RECORDED DATA:

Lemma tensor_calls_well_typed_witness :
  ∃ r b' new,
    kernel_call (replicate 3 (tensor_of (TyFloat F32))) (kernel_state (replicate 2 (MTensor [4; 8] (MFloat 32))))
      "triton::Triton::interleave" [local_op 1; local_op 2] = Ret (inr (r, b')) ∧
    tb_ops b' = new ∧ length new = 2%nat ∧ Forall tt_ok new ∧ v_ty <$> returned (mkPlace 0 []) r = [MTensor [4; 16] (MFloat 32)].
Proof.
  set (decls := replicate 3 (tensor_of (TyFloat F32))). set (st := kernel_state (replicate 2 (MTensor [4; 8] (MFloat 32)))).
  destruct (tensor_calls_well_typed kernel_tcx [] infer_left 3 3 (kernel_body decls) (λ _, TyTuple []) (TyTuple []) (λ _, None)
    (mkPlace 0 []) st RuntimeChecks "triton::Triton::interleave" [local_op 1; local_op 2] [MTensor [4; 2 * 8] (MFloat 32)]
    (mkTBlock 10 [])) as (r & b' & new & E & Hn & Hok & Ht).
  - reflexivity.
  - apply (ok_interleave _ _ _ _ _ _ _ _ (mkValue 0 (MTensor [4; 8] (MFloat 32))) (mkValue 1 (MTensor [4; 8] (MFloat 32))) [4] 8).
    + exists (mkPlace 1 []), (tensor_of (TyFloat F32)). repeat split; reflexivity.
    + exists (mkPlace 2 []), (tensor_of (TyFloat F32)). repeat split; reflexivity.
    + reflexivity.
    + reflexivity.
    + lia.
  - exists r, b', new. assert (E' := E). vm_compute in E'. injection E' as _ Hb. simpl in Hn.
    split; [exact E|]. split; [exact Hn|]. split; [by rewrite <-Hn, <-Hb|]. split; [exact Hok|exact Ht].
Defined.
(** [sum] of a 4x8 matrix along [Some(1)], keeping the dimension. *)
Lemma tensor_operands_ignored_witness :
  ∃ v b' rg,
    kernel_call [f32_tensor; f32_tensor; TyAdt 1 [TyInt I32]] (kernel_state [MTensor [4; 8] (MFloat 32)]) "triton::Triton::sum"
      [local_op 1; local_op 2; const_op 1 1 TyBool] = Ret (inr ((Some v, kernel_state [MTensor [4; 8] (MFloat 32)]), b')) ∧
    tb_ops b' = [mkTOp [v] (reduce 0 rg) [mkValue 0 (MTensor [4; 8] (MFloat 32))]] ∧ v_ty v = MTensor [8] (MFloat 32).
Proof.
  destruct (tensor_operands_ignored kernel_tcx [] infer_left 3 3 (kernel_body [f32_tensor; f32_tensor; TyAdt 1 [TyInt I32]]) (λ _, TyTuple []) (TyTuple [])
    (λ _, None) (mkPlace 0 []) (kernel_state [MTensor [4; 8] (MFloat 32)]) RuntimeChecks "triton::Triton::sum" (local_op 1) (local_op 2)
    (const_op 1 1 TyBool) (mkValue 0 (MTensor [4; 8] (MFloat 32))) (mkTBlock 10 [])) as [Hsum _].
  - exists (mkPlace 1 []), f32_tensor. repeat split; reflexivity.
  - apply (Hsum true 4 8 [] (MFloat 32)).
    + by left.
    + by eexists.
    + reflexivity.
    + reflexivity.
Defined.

DIRECTIONS:
Reproduce each entry above without a single difference.

EXERCISE OUTPUT:
Lemma tensor_calls_well_typed_witness :
  ∃ r b' new,
    kernel_call (replicate 3 (tensor_of (TyFloat F32))) (kernel_state (replicate 2 (MTensor [4; 8] (MFloat 32))))
      "triton::Triton::interleave" [local_op 1; local_op 2] = Ret (inr (r, b')) ∧
    tb_ops b' = new ∧ length new = 2%nat ∧ Forall tt_ok new ∧ v_ty <$> returned (mkPlace 0 []) r = [MTensor [4; 16] (MFloat 32)].
Proof.
  set (decls := replicate 3 (tensor_of (TyFloat F32))). set (st := kernel_state (replicate 2 (MTensor [4; 8] (MFloat 32)))).
  destruct (tensor_calls_well_typed kernel_tcx [] infer_left 3 3 (kernel_body decls) (λ _, TyTuple []) (TyTuple []) (λ _, None)
    (mkPlace 0 []) st RuntimeChecks "triton::Triton::interleave" [local_op 1; local_op 2] [MTensor [4; 2 * 8] (MFloat 32)]
    (mkTBlock 10 [])) as (r & b' & new & E & Hn & Hok & Ht).
  - reflexivity.
  - apply (ok_interleave _ _ _ _ _ _ _ _ (mkValue 0 (MTensor [4; 8] (MFloat 32))) (mkValue 1 (MTensor [4; 8] (MFloat 32))) [4] 8).
    + exists (mkPlace 1 []), (tensor_of (TyFloat F32)). repeat split; reflexivity.
    + exists (mkPlace 2 []), (tensor_of (TyFloat F32)). repeat split; reflexivity.
    + reflexivity.
    + reflexivity.
    + lia.
  - exists r, b', new. assert (E' := E). vm_compute in E'. injection E' as _ Hb. simpl in Hn.
    split; [exact E|]. split; [exact Hn|]. split; [by rewrite <-Hn, <-Hb|]. split; [exact Hok|exact Ht].
Defined.
(** [sum] of a 4x8 matrix along [Some(1)], keeping the dimension. *)
Lemma tensor_operands_ignored_witness :
  ∃ v b' rg,
    kernel_call [f32_tensor; f32_tensor; TyAdt 1 [TyInt I32]] (kernel_state [MTensor [4; 8] (MFloat 32)]) "triton::Triton::sum"
      [local_op 1; local_op 2; const_op 1 1 TyBool] = Ret (inr ((Some v, kernel_state [MTensor [4; 8] (MFloat 32)]), b')) ∧
    tb_ops b' = [mkTOp [v] (reduce 0 rg) [mkValue 0 (MTensor [4; 8] (MFloat 32))]] ∧ v_ty v = MTensor [8] (MFloat 32).
Proof.
  destruct (tensor_operands_ignored kernel_tcx [] infer_left 3 3 (kernel_body [f32_tensor; f32_tensor; TyAdt 1 [TyInt I32]]) (λ _, TyTuple []) (TyTuple [])
    (λ _, None) (mkPlace 0 []) (kernel_state [MTensor [4; 8] (MFloat 32)]) RuntimeChecks "triton::Triton::sum" (local_op 1) (local_op 2)
    (const_op 1 1 TyBool) (mkValue 0 (MTensor [4; 8] (MFloat 32))) (mkTBlock 10 [])) as [Hsum _].
  - exists (mkPlace 1 []), f32_tensor. repeat split; reflexivity.
  - apply (Hsum true 4 8 [] (MFloat 32)).
    + by left.
    + by eexists.
    + reflexivity.
    + reflexivity.
Defined.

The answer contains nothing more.